Do you believe in all you do to achieve your weight loss goal, you strive for success and give yourself the very best possible chance to attain it?
Or, is it possible you create conditions for failure – ahead of time – to protect your ego and keep yourself safe?
To UNconsciously contrive excuses ahead of time.
Perhaps you’ve met someone who conveniently becomes sick or injured when a situation gets too hard… and can’t train or eat well… And avoids the risk of failing.
Or perhaps you personally live ‘at the mercy’ of your social calendar?
=> a month of birthday celebrations to ‘survive’… and a wedding… And a long weekend… yeah, how could you possibly fuel your body well under those circumstances?
OR, are you working 12+ hour days, skipping lunch, checking your work emails in bed… and cramming your all-too-short-weekends with social engagements that leave your poor body running on empty… And you expect it to train hard with that treatment? To shed some fat?
OVER-COMMITTING is a common self handicap to weight loss that I see frustratingly often.
If you can relate… If all you’re doing is demanding of your body then my news for you is it’s in lock-down.
Survival mode.
It’s not looking to drop fat because it’s stressed-out (hello, belly fat storing STRESS HORMONE CORTISOL) and it doesn’t know where the next good nights sleep or quality meal is coming from so if it’s going to sacrifice anything, well then you better believe it’s your lovely lean metabolically active muscle that’s flying out the door not any pesky (lazy) fat!
The simple fact is, we all have the same time to play with. If you choose to treat your body like a work-horse – to run it into the ground – and feed it crap-o-la then you really should expect it to break down on you.
What you say NO to is at least as important as what you say yes to.
Back to the fear of failure that can lead to self handicapping…
It’s natural for a few doubtful thoughts to arise when ever failure is a possibility.
Self handicapping takes those doubts to the extreme – it’s an unconscious reality negotiation. To stack the odds so failure isn’t an option… oh, and giving it your 100% best shot isn’t an option either.
You give yourself the opportunity to blame a possible future failure on something other than your ability. If you’re always blaming your failings on external forces… rather than internal ones, well then that’s not failure right?
Instead of making excuses after the event – that feel like lies – you create conditions ahead of time so the excuses can be real.
=> If you succeed… then you get to say you did so despite appalling odds.
=> If you don’t… then you get to blame the events leading up to the failure, rather than your own ability or inadequacy.
The most likely self handicappers stack their IDENTITY on their acts.
So, by this I mean they believe:
“If you criticize anything I do, you criticise me.”
Risking a failure = risking a devastating blow to ego.
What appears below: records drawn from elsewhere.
Lemma loopBody_tracked a b maxDeg st w flow st' w' :
  running st -> tracked P a b st w ->
  loopBody P maxDeg st w = (Ok (flow, st'), w') ->
  tracked P a b st' w'.
Proof.
  intros Hrun Htr Hbody. unfold loopBody in Hbody.
  destruct (maxDeg <=? degreesFromA st + degreesFromB st).
  { injection Hbody as <- <- <-. assumption. }
  pose proof Hrun as (Hmp & _).
  apply expandBothSides_inv in Hbody; [|assumption].
  destruct Hbody as (stA & wA & HA & HB).
  assert (HstA : good stA /\ tracked P a b stA wA).
  { destruct (nonEmpty (queueA st) && (degreesFromA st <=? degreesFromB st)).
    - eapply expandA_tracked; eauto.
    - destruct HA as [-> ->]. split; [now apply running_good|assumption]. }
  destruct HstA as (HgA & HtrA).
  destruct (hasMeetingPoint stA) eqn:HmA.
  - destruct HB as (-> & -> & _). assumption.
  - apply hasMeetingPoint_false in HmA. destruct (nonEmpty (queueB stA)).
    + destruct HB as (HB & _).
      eapply expandB_tracked; [| |exact HB]; [now apply good_running|assumption].
    + destruct HB as (-> & -> & _). assumption.
Qed.

Lemma searchLoop_tracked a b fuel maxDeg st w st' w' :
  running st -> tracked P a b st w ->
  searchLoop P fuel maxDeg st w = (Ok st', w') ->
  tracked P a b st' w'.
Proof.
  revert st w. induction fuel as [|fuel IH]; intros st w Hrun Htr Hloop.
  - discriminate.
  - cbn [searchLoop] in Hloop.
    destruct (nonEmpty (queueA st) || nonEmpty (queueB st)).
    + apply bind_inv_ok in Hloop. destruct Hloop as ([flow s] & w1 & Hbody & Hrest).
      pose proof (loopBody_tracked a b _ _ _ _ _ _ Hrun Htr Hbody) as Htr1.
      destruct (loopBody_good P _ _ _ _ _ _ Hrun Hbody) as (Hgood & Hcont).
      destruct flow.
      * eapply IH; [|exact Htr1|exact Hrest]. apply good_running; auto.
      * injection Hrest as <- <-. exact Htr1.
    + injection Hloop as <- <-. assumption.
Qed.

Lemma initialState_tracked a b t :
  tracked P a b (initialState a b) {| filmographyCache := ∅; trace := t |}.
Proof.
  assert (Hroot : forall x k n,
            (<[x := {| actorId := x; parent := None; node_movie := None |}]> ∅
               : gmap Z BFSNode) !! k = Some n ->
            nodeOk P x 0 n).
  { intros x k n Hk. destruct (decide (x = k)) as [->|Hne].
    - rewrite lookup_insert_eq in Hk. injection Hk as <-.
      split; [cbn; lia|]. split; [reflexivity|].
      intros [|i] u v Hi HSi; cbn in HSi; discriminate.
    - rewrite lookup_insert_ne, lookup_empty in Hk by assumption. discriminate. }
  split; [|split].
  - intros x c Hx. cbn in Hx. now rewrite lookup_empty in Hx.
  - apply Hroot.
  - apply Hroot.
Qed.

(** The state in which a successful search left its loop. *)
Lemma success_state fuel a b options w r w' :
  a <> b ->
  findConnection P fuel a b options w = (Ok (Some r), w') ->
  exists st mp w1 nA nB,
    searchLoop P fuel (default 6 (maxDegrees options)) (initialState a b)
      {| filmographyCache := ∅; trace := trace w |} = (Ok st, w1) /\
    meetingPoint st = Some mp /\
    path r = finalPathOf P (combinedPath st mp) /\
    degrees r = Z.of_nat (length (path r)) - 1 /\
    combinedPath st mp = reverse (walkUp nA) ++ walkUpFrom (parent nB) /\
    actorId nA = mp_actorId mp /\ actorId nB = mp_actorId mp /\
    nodeOk P a (degreesFromA st) nA /\ nodeOk P b (degreesFromB st) nB.
Proof.
  intros Hne Hrun.
  destruct (findConnection_success P fuel a b options w r w' Hne Hrun)
    as (st & mp & w1 & infoMap & Hloop & Hmp & _ & Hpath & Hdeg & _).
  assert (Hgood : good st).
  { eapply searchLoop_good; [|exact Hloop]. now apply initialState_running. }
  assert (Htr : tracked P a b st w1).
  { eapply searchLoop_tracked; [| |exact Hloop].
    - now apply initialState_running.
    - apply initialState_tracked. }
  unfold good in Hgood. rewrite Hmp in Hgood.
  destruct Hgood as (nA & nB & HA & HB & HidA & HidB & _).
  destruct Htr as (_ & HokA & HokB).
  exists st, mp, w1, nA, nB. repeat (split; [assumption|]).
  split.
  - unfold combinedPath, pathFromA, pathFromB. now rewrite HA, HB.
  - repeat (split; [first [assumption|now apply (HokA _ _ HA)]|]).
    now apply (HokB _ _ HB).
Qed.

End Trees.

(** ** How far the counters and the path get *)

Section Bounds.

Context (P : Providers).

(** An exhausted queue stays exhausted, and the B side then stands still. *)
Lemma loopBody_empty_queues maxDeg st w flow st' w' :
  meetingPoint st = None ->
  loopBody P maxDeg st w = (Ok (flow, st'), w') ->
  (queueA st = [] -> queueA st' = []) /\
  (queueB st = [] -> queueB st' = []).
Proof.
  intros Hmp Hbody. unfold loopBody in Hbody.
  destruct (maxDeg <=? degreesFromA st + degreesFromB st).
  { injection Hbody as <- <- <-. auto. }
  apply expandBothSides_inv in Hbody; [|assumption].
  destruct Hbody as (stA & wA & HA & HB).
  assert (HstA : (queueA st = [] -> stA = st) /\ queueB stA = queueB st).
  { destruct (nonEmpty (queueA st) && (degreesFromA st <=? degreesFromB st)) eqn:Hc.
    - split.
      + intros Hq. rewrite Hq in Hc. discriminate.
      + now apply expandA_other_side in HA.
    - destruct HA as [-> _]. auto. }
  destruct HstA as (HqA & HqB).
  destruct (hasMeetingPoint stA) eqn:HmA.
  - destruct HB as (-> & _). split; intros Hq; [now rewrite (HqA Hq)|congruence].
  - apply hasMeetingPoint_false in HmA.
    destruct (nonEmpty (queueB stA)) eqn:HnB.
    + destruct HB as (HB & _). apply expandB_other_side in HB; [|assumption].
      destruct HB as (_ & HqA' & _). split.
      * intros Hq. rewrite HqA', (HqA Hq). exact Hq.
      * intros Hq. rewrite HqB, Hq in HnB. discriminate.
    + destruct HB as (-> & _). split; intros Hq; [now rewrite (HqA Hq)|congruence].
Qed.

Lemma loopBody_paced maxDeg st w flow st' w' :
  meetingPoint st = None ->
  paced st -> bounded maxDeg st ->
  loopBody P maxDeg st w = (Ok (flow, st'), w') ->
  bounded maxDeg st' /\ (flow = Continue -> paced st').
Proof.
  intros Hmp Hpaced (Hb1 & Hb2) Hbody.
  destruct (Z_lt_le_dec (degreesFromA st + degreesFromB st) maxDeg) as [Hlt|Hge].
  2:{ unfold loopBody in Hbody.
      replace (maxDeg <=? degreesFromA st + degreesFromB st) with true in Hbody by lia.
      injection Hbody as <- <- <-. split; [split; assumption|discriminate]. }
  destruct (loopBody_empty_queues _ _ _ _ _ _ Hmp Hbody) as (HqA & HqB).
  destruct (loopBody_degrees P _ _ _ _ _ _ Hmp Hlt Hbody)
    as (HdA & HdB & HdBq & HdBn & Hflow).
  assert (HcA : nonEmpty (queueA st) && (degreesFromA st <=? degreesFromB st) = true \/
                nonEmpty (queueA st) && (degreesFromA st <=? degreesFromB st) = false)
    by (destruct (_ && _); auto).
  assert (Heven : Z.even maxDeg = true ->
                  degreesFromA st = degreesFromB st ->
                  degreesFromA st + degreesFromB st + 2 <= maxDeg).
  { intros He Heq. apply Z.even_spec in He. destruct He as [k ->]. lia. }
  split.
  - split.
    + destruct HcA as [HcA|HcA]; rewrite HcA in HdA; lia.
    + intros He. specialize (Hb2 He).
      destruct Hpaced as [Heq|[(Hahead & Hq)|(Hq & Hbehind)]].
      * specialize (Heven He Heq).
        destruct HcA as [HcA|HcA]; rewrite HcA in HdA; lia.
      * assert (degreesFromB st' = degreesFromB st).
        { destruct HdB as [|HdB]; [assumption|].
          apply HdBq in HdB. rewrite Hq in HdB. discriminate. }
        replace (degreesFromA st <=? degreesFromB st) with false in HdA by lia.
        rewrite andb_false_r in HdA. lia.
      * rewrite Hq in HdA. cbn in HdA. lia.
  - intros ->.
    assert (Hmp' : meetingPoint st' = None).
    { destruct (meetingPoint st') eqn:E; [|reflexivity].
      assert (Continue = Break) by (apply Hflow; discriminate). discriminate. }
    specialize (HdBn Hmp'). unfold paced.
    destruct Hpaced as [Heq|[(Hahead & Hq)|(Hq & Hbehind)]].
    + destruct (queueA st) as [|nd qa] eqn:EA.
      * cbn in HdA. right. right. split; [now apply HqA|].
        destruct (nonEmpty (queueB st)); lia.
      * replace (degreesFromA st <=? degreesFromB st) with true in HdA by lia.
        cbn in HdA. destruct (queueB st) as [|nd' qb] eqn:EB.
        -- cbn in HdBn. right. left. split; [lia|now apply HqB].
        -- cbn in HdBn. left. lia.
    + right. left. rewrite Hq in HdBn. cbn in HdBn.
      replace (degreesFromA st <=? degreesFromB st) with false in HdA by lia.
      rewrite andb_false_r in HdA. split; [lia|now apply HqB].
    + right. right. rewrite Hq in HdA. cbn in HdA. split; [now apply HqA|].
      destruct (nonEmpty (queueB st)); lia.
Qed.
WOW, that is setting yourself to never attempt anything that could possibly fail… or at least, to self-protect in advance with a dose of self-handicapping.
The TEMPTATION:
The anxiety you feel as a response to possible failure is lowered every-time you see a possible way to blame that potential failure on external events and forces beyond your control. => the danger is that you will then be inclined to bring these events to fruition.
The SOLUTION:
As I mentioned in this post: Failure is Freedom.
Whether you choose to believe “there is no failure only feedback” and purely focus on what you can learn, and how you can do even better next time?
Or, if you’re ok with saying; “yeah I failed at that one, however at least I worked out one more way that doesn’t work” (Thomas Edison style!) and choose to believe that learning has bought you one step closer to success.
The fear of failure is paralysing.
In contrast the realization that there is no failure or at least that it is never absolute because you always get another chance… and another chance to take action again more wisely – well then that is absolute Freedom.
=> Freedom to try whatever with the knowledge that if it doesn’t work the first time you get another chance.
=> Freedom to know that your actions are not your identity. ‘Failing’ at something does not make you a failure… it makes you the type of person willing to try for something beyond easy.
BEFORE the next time those doubtful thoughts raise their head, as they do for us all… here are 2 actions to set you up to outwit self handicapping.
1. Remember a time you experienced a perceived failure. Compare the actual outcome with what you built it up to be before it happened?
Generally our greatest fears are of the imagination – what we create in our minds is far worse than actually just going through the experience and proving to ourself that YES, we can survive it and even come out the other side a stronger, wiser, often even happier person.
2. Remember a time you wasted a whole lot of time, energy and happiness on a ‘future failure’ that never actually eventuated.
As much as its important to be aware of worst case scenario – even plan for it – there is zero value in creating conditions to make attaining your goal unlikely, when creating conditions to make attaining your goal likely is done just as easily.
What is YOUR #1 old self handicapping habit you’re committing to ditch today?
(mine was not tracking the numbers I’m nervous to see the results for – I’ve made great progress recently on that one, because what gets measured gets done and then gets improved).